I’m a grown arse woman. I don’t need to be sheepish around him anymore.

If I want something, I should just tell him straight.

I need to stop being all girlish with it.

No wonder he’s being careful with me. He still sees the inexperienced girl from before, the one that’s off limits, the one who would challenge him then dart away.

Well, that’s not me anymore!

I’m bloody twenty-nine in… I check my phone. Shit. 30 seconds.

“Hey, Hattie, get in here!” Sara shouts. “We’ve got to count you in!”

Sam hears too and we make our way back inside where we huddle round the TV, the fire crackling under freshly added firewood.

Freddie catches my eye from across the room and swallows. The screen jumps to the London Eye where the countdown is on the wheel in great, big lights. I don’t look away from him as I take a sip of my fizz.

“That’s for after,” Sara admonishes.

“Ten… nine… eight…”

What isn’t he telling me? And why does it bother me so much? Am I missing something crucial?

“Five… four… three…”

What do I really want from him?

“Two… one…”

“HAPPY BIRTHDAY!” Sam yells from behind me, before throwing his arms round my neck and kissing my head approximately fifty times.

We all shuffle outside for an underwhelming five minutes of fireworks. I do sparklers with Sam for the hell of it. We try to spell our names in the dark with Priya filming, while Sara and Dylan stand on the sidelines judging our joy. Secretly, they wish they were us, I just know it.

Then we humour Sam by singing ‘Auld Lang Syne’ which is hilarious because none of us know the words at all. So, it’s mostly hummed or made up.

Thankfully, after that, we go back into the warmth of the lodge where they sing my birthday song which feels silly.

And, damn, we never really grow up, do we?

Because why is it making me roll my eyes and smile like an idiot?

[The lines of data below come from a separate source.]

(* ===== verification/AsmImage.v ===== *)
(** * The assembled image

    Every word [assemble] returns fits 32 bits, and [write_mem] lays the words
    out so that the little-endian loads of the simulator read them back. *)

From Stdlib Require Import Ascii String.
From S2P Require Import Prelude Bits Float32 Machine Mmu Exec PyStr Asm AsmLink.
Open Scope string_scope.
Open Scope Z_scope.

(** ** Words fit 32 bits *)

Create HintDb u32.

Lemma lor_u32 a b : is_u32 a -> is_u32 b -> is_u32 (a .| b).
Proof.
  unfold is_u32. intros Ha Hb. split; [apply Z.lor_nonneg; lia|].
  destruct (Z.eq_dec (a .| b) 0) as [->|N]; [done|].
  assert (0 <= a .| b) by (apply Z.lor_nonneg; lia).
  apply Z.log2_lt_pow2; [lia|]. rewrite Z.log2_lor by lia.
  assert (L : forall x, 0 <= x < 2 ^ 32 -> Z.log2 x < 32).
  { intros x Hx. destruct (Z.eq_dec x 0) as [->|]; [done|]. apply Z.log2_lt_pow2; lia. }
  apply Z.max_lub_lt; by apply L.
Qed.

(** A field of [k] bits placed at bit [s]. *)
Lemma field_u32 a s k : 0 <= a < 2 ^ k -> 0 <= k -> 0 <= s -> k + s <= 32 -> is_u32 (a ≪ s).
Proof.
  intros Ha Hk Hs H. unfold is_u32. rewrite Z.shiftl_mul_pow2 by done.
  assert (2 ^ k * 2 ^ s <= 2 ^ 32) by (rewrite <- Z.pow_add_r by done; by apply Z.pow_le_mono_r).
  pose proof (pow2_pos s Hs). nia.
Qed.

Lemma u_range v bits : 0 <= bits -> 0 <= u v bits < 2 ^ bits.
Proof. intros. unfold u. rewrite land_ones_mod by done. apply Z.mod_pos_bound, pow2_pos; lia. Qed.

Lemma imm_range t bits sg v : 0 <= bits -> imm t bits sg = Ok v -> 0 <= v < 2 ^ bits.
Proof.
  intros Hb. unfold imm. destruct (operand_int t) as [z|]; [|done]. cbn [rbind].
  destruct (_ && _); [|done]. intros [= <-]. by apply u_range.
Qed.

Lemma subscript_Forall {A} (P : A -> Prop) d k v :
  subscript d k = Ok v -> Forall P (map snd d) -> P v.
Proof.
  unfold subscript. induction d as [|[k' v'] d IH]; simpl; [done|].
  intros E [Hv Hd]%Forall_cons_1. destruct (k =? k')%string; [by injection E as <- | by apply IH].
Qed.

Lemma freg_range_ok t r : freg t = Ok r -> 0 <= r < 32.
Proof.
  unfold freg, reg_with. destruct (strip t) as [|c [|d s]]; try done.
  destruct (_ && _); [|done]. cbv zeta. destruct (_ && _) eqn:E; [|done]. py_bool.
  assert (0 <= dec_value 0 (String d s) < 32) as R by lia. by intros [= <-].
Qed.

Lemma reg_arg_range args i r : reg_arg args i = Ok r -> 0 <= r < 2 ^ 5.
Proof. unfold reg_arg. destruct (arg args i); [|done]. apply reg_range_ok. Qed.
Lemma freg_arg_range args i r : freg_arg args i = Ok r -> 0 <= r < 2 ^ 5.
Proof. unfold freg_arg. destruct (arg args i); [|done]. apply freg_range_ok. Qed.
Lemma mem_arg_range args p : mem_arg args = Ok p -> 0 <= p.2 < 2 ^ 5.
Proof.
  unfold mem_arg. destruct (arg args 1) as [a|]; [|done]. cbn [rbind].
  destruct (mem_operand a) as [[o b]|]; [|done]. destruct (reg b) as [r|] eqn:E; [|done].
  cbn [rbind]. intros [= <-]. by apply reg_range_ok in E.
Qed.
Lemma parse_rm_range args i rm : parse_rm args i = Ok rm -> 0 <= rm < 2 ^ 3.
Proof.
  unfold parse_rm. intros H.
  assert (exists k, subscript RM_NAMES k = Ok rm) as [k Hk].
  { destruct (args !! i) as [a|]; [|by eexists].
    destruct (strip a =? "")%string; [by eexists|].
    destruct (get RM_NAMES (lower (strip a))) eqn:E; [|done].
    exists (lower (strip a)). unfold subscript. by rewrite E. }
  apply (subscript_Forall (fun v => 0 <= v < 2 ^ 3) _ _ _ Hk). repeat constructor; simpl; lia.
Qed.

(** Takes an encoder apart down to the word it returns. *)
Ltac operands :=
  repeat match goal with
  | H : rbind _ _ = Ok _ |- _ => apply rbind_Ok in H as (? & ? & ?)
  | H : Ok _ = Ok _ |- _ => apply Ok_inj in H; subst
  | H : Err _ = Ok _ |- _ => discriminate H
  | H : (if ?b then _ else _) = Ok _ |- _ => destruct b eqn:?
  | H : (let '(_, _) := ?p in _) = Ok _ |- _ => destruct p; cbv beta iota in H
  end.

(** Checks every row of a table. *)
Ltac all_rows := repeat (apply Forall_cons_2; [by vm_compute|]); apply Forall_nil_2.

(** The range of every operand read on the way. *)
Ltac ranges :=
  repeat match goal with
  | H : reg_arg _ _ = Ok _ |- _ => apply reg_arg_range in H
  | H : freg_arg _ _ = Ok _ |- _ => apply freg_arg_range in H
  | H : mem_arg _ = Ok _ |- _ => apply mem_arg_range in H; cbn [snd] in H
  | H : parse_rm _ _ = Ok _ |- _ => apply parse_rm_range in H
  | H : imm _ _ _ = Ok _ |- _ => apply imm_range in H; [|lia]
  | H : subscript R_TYPE _ = Ok _ |- _ =>
      apply (subscript_Forall (fun v => 0 <= v.1 < 2 ^ 7 /\ 0 <= v.2 < 2 ^ 3)) in H as [??];
      [|all_rows]
  | H : subscript R_TYPE_W _ = Ok _ |- _ =>
      apply (subscript_Forall (fun v => 0 <= v.1 < 2 ^ 7 /\ 0 <= v.2 < 2 ^ 3)) in H as [??];
      [|all_rows]
  | H : subscript SYSTEM_IMM12 _ = Ok _ |- _ =>
      apply (subscript_Forall (fun v => 0 <= v < 2 ^ 12)) in H; [|all_rows]
  | H : subscript FP_ARITH _ = Ok _ |- _ =>
      apply (subscript_Forall (fun v => 0 <= v < 2 ^ 5)) in H; [|all_rows]
  | H : subscript MADD_OPCODES _ = Ok _ |- _ =>
      apply (subscript_Forall is_u32) in H; [|all_rows]
  | H : subscript _ _ = Ok _ |- _ =>
      apply (subscript_Forall (fun v => 0 <= v < 2 ^ 3)) in H; [|all_rows]
  end; cbn [fst snd] in *.

Ltac field_range :=
  first [ eassumption | by apply u_range
        | by apply (land_range _ 1) | by apply (land_range _ 4) | by apply (land_range _ 5)
        | by apply (land_range _ 6) | by apply (land_range _ 7) | by apply (land_range _ 8)
        | by apply (land_range _ 10) ].

Ltac fits :=
  repeat lazymatch goal with
  | |- is_u32 (_ .| _) => apply lor_u32
  | |- is_u32 (?a ≪ _) =>
      first [ eapply field_u32; [field_range | lia | lia | lia] | split; [by vm_compute | by vm_compute] ]
  | |- is_u32 _ => first [ assumption | split; [by vm_compute | by vm_compute] ]
  end.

Priya is bringing over the second cake in twenty-four hours and I’m blowing out candles and more drink is being poured and I’m feeling totally overstimulated when my phone vibrates in my pocket.

I think it must be Fliss or my parents wishing me a happy birthday or happy New Year and I open the message with a smile.

But no. It’s neither of them.

I pause from celebrating for barely a microsecond, not wanting anyone to read the shock on my face.

Adam has messaged:

Happy birthday, Hattie. I miss you.

What the hell am I supposed to do with that?!